Comprehensive cover is essential here. Something always seems to happen over the course of a season to take an actor down, and with our full and tiring schedule some sort of illness or injury is almost a certainty. We've also welcomed two babies into the world since we started and fathers are entitled to paternity leave.
So, a week at a time we rehearse and then mount an understudy run before a paying public. Last week we did Comedy of Errors, in which some actors cover more than one role; that means I was needed to play Egeon while my understudy played his other cover role, Duke Solinus. Ankur Bahl heroically managed to play both Dromios at once – an astonishing feat.
It's amazing what good actors can produce with a minimal amount of rehearsal, simply by learning and trusting their text and then flying by the seat of their pants. I was full of admiration for the clear story-telling and the courageous inventiveness in evidence at last Friday afternoon's performance.

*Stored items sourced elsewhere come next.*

(* ===== verification/DemoPatterns.v ===== *)
(** * A concrete instance of the patterns

    Executable matchers that satisfy the hypotheses of [Regex.v], on which the witnesses
    evaluate the chunker.  They recognise a fragment of what the compiled patterns match;
    nothing outside the witnesses depends on them. *)
From S2P Require Import Prelude RustStr Regex.

(** Leftmost scan with a matcher that says how many chars it takes at a position. *)
Fixpoint scan (f : str -> nat) (s : str) (skip pos : nat) : list (nat * nat) :=
  match s with
  | [] => []
  | c :: s' =>
    match skip with
    | S k => scan f s' k (pos + len_utf8 c)
    | 0 =>
      match f s with
      | 0 => scan f s' 0 (pos + len_utf8 c)
      | S n =>
        (pos, pos + blen (take (S n) s)) :: scan f s' n (pos + len_utf8 c)
      end
    end
  end.

Definition scan_regex (f : str -> nat) : Regex := {|
  find_iter s := scan f s 0 0;
  captures s := match scan f s 0 0 with
                | [] => None
                | (a, b) :: _ => Some [slice s a b]
                end |}.

(** A pattern that decides a whole line. *)
Definition line_regex (f : str -> bool) (groups : str -> list (option str)) : Regex := {|
  find_iter s := if f s then [(0, blen s)] else [];
  captures s := if f s then Some (Some s :: groups s) else None |}.

Lemma scan_ordered f (pre s : str) skip from :
  from <= blen pre + blen (take skip s) ->
  is_char_boundary (pre ++ s) from = true ->
  ordered_matches (pre ++ s) from (scan f s skip (blen pre)).
Proof.
  revert pre skip from. induction s as [|c s IH]; intros pre skip from Hle Hb; [done|].
  assert (pre ++ c :: s = (pre ++ [c]) ++ s) as Heq by by rewrite <- app_assoc.
  assert (blen pre + len_utf8 c = blen (pre ++ [c])) as Hl by (rewrite blen_app; simpl; lia).
  simpl scan. destruct skip as [|k].
  - simpl in Hle. destruct (f (c :: s)) as [|n].
    + rewrite Hl, Heq. apply IH; [|by rewrite <- Heq].
      rewrite blen_app. simpl. lia.
    + split_and!.
      * lia.
      * lia.
      * apply is_char_boundary_spec. exists pre, (c :: s). done.
      * apply is_char_boundary_spec. exists (pre ++ take (S n) (c :: s)), (drop (S n) (c :: s)).
        rewrite <- app_assoc, take_drop, blen_app. done.
      * rewrite Hl, Heq. apply IH.
        -- rewrite blen_app. simpl. lia.
        -- apply is_char_boundary_spec.
           exists (pre ++ take (S n) (c :: s)), (drop (S n) (c :: s)).
           rewrite <- Heq, <- app_assoc, take_drop, blen_app. done.
  - rewrite Hl, Heq. apply IH; [|by rewrite <- Heq].
    rewrite blen_app. simpl in *. lia.
Qed.

Lemma scan_regex_ok f : regex_ok (scan_regex f).
Proof.
  intros s. simpl. apply (scan_ordered f [] s 0 0); [simpl; lia|].
  apply is_char_boundary_spec. exists [], s. done.
Qed.

Lemma line_regex_ok f g : regex_ok (line_regex f g).
Proof.
  intros s. simpl. destruct (f s); [|done]. simpl. split_and!; [lia|lia| | |done].
  - apply is_char_boundary_spec. exists [], s. done.
  - apply is_char_boundary_spec. exists s, []. by rewrite app_nil_r.
Qed.

(** ** Matchers *)

Definition literal_len (sep s : str) : nat := if starts_with s sep then length sep else 0.

Fixpoint newlines (s : str) : nat :=
  match s with
  | c :: s' => if ((c =? 10) || (c =? 13))%Z then S (newlines s') else 0
  | [] => 0
  end.

(** The length of [|...|] followed by line ends, at the start of [s]. *)
Fixpoint row_tail (prev_pipe : bool) (s : str) : nat :=
  match s with
  | [] => 0
  | c :: s' =>
    if ((c =? 10) || (c =? 13))%Z then if prev_pipe then newlines s else 0
    else match row_tail (c =? 124)%Z s' with 0 => 0 | S n => S (S n) end
  end.

Definition row_len (s : str) : nat :=
  match s with
  | c :: s' => if (c =? 124)%Z then match row_tail false s' with 0 => 0 | S n => S (S n) end else 0
  | [] => 0
  end.

Definition header_len (s : str) : nat :=
  let n := row_len s in
  if 0 <? n then
    let m := row_len (drop n s) in
    if (0 <? m) && contains (take m (drop n s)) (u8"---") then n + m else 0
  else 0.

Fixpoint until_dollars (s : str) : nat :=
  match s with
  | [] => 0
  | c :: s' =>
    if starts_with s (u8"$$") then 2
    else match until_dollars s' with 0 => 0 | S n => S (S n) end
  end.

Definition latex_len (s : str) : nat :=
  if starts_with s (u8"$$") then
    match until_dollars (drop 2 s) with 0 => 0 | S n => S (S (S n)) end
  else 0.

Definition blanks_len (s : str) : nat :=
  let n := newlines s in if 3 <=? n then n else 0.

Definition is_row_line (s : str) : bool :=
  let t := trim s in
  starts_with t [PIPE] && ends_with t [PIPE] && (2 <=? length t) && negb (contains t [NL]).

Definition is_table_start (s : str) : bool :=
  let n := header_len s in (0 <? n) && (n =? length s).

Definition is_table_end (s : str) : bool := negb (starts_with (trim s) [PIPE]).

Fixpoint hashes (s : str) : nat :=
  match s with
  | c :: s' => if (c =? 35)%Z then S (hashes s') else 0
  | [] => 0
  end.

Definition is_heading (s : str) : bool :=
  let n := hashes s in
  (1 <=? n) && (n <=? 6)
  && match drop n s with c :: _ => is_whitespace c | [] => false end
  && negb (str_is_empty (trim (drop n s))).

Definition heading_groups (s : str) : list (option str) :=
  [Some (take (hashes s) s); Some (trim (drop (hashes s) s))].

Definition is_numbered (s : str) : bool :=
  match s with
  | d :: p :: w :: _ => is_ascii_digit d && (p =? 46)%Z && (w =? 32)%Z
  | _ => false
  end.

Definition is_rule (s : str) : bool :=
  let t := trim s in (3 <=? length t) && forallb (fun c => (c =? 45)%Z) t.

Definition demo_patterns : Patterns := {|
  PAT_LATEX := scan_regex latex_len;
  PAT_IMAGE := scan_regex (fun _ => 0);
  PAT_LINK := scan_regex (fun _ => 0);
  PAT_TABLE_HEADER := scan_regex header_len;
  PAT_TABLE_ROW := scan_regex row_len;
  PAT_FENCE := scan_regex (fun _ => 0);
  TABLE_START := line_regex is_table_start (fun _ => []);
  TABLE_END := line_regex is_table_end (fun _ => []);
  TABLE_ROW := line_regex is_row_line (fun _ => []);
  MARKDOWN_HEADING := line_regex is_heading heading_groups;
  NUMBERED_SECTION := line_regex is_numbered (fun _ => []);
  ALL_CAPS_HEADING := line_regex (fun _ => false) (fun _ => []);
  VISUAL_SEPARATOR := line_regex is_rule (fun _ => []);
  EXCESSIVE_BLANKS := scan_regex blanks_len;
  PAGE_FOOTER := line_regex (fun _ => false) (fun _ => []);
  GERMAN_CHAPTER := line_regex (fun s => starts_with s (u8"Kapitel ")) (fun _ => []);
  ENGLISH_CHAPTER := line_regex (fun s => starts_with s (u8"Chapter ")) (fun _ => []);
  CHINESE_CHAPTER := line_regex (fun _ => false) (fun _ => []);
  re_literal sep := scan_regex (literal_len sep) |}.

#[export] Instance demo_patterns_ok : PatternsOk demo_patterns.
Proof. split; intros; apply scan_regex_ok. Qed.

In the coming week we will be doing the cover version of Twelfth Night. So you can imagine that the company are pretty tired now in this punishing schedule. The depressing weather hasn't helped. But, contrary to the forecast, today (Sunday) turned out to be beautiful with hard bright sunshine. I took off with the Sunday papers to the National Trust's Fleece Inn for a wonderful roast beef, after which I rammed down a delicious Eton Mess.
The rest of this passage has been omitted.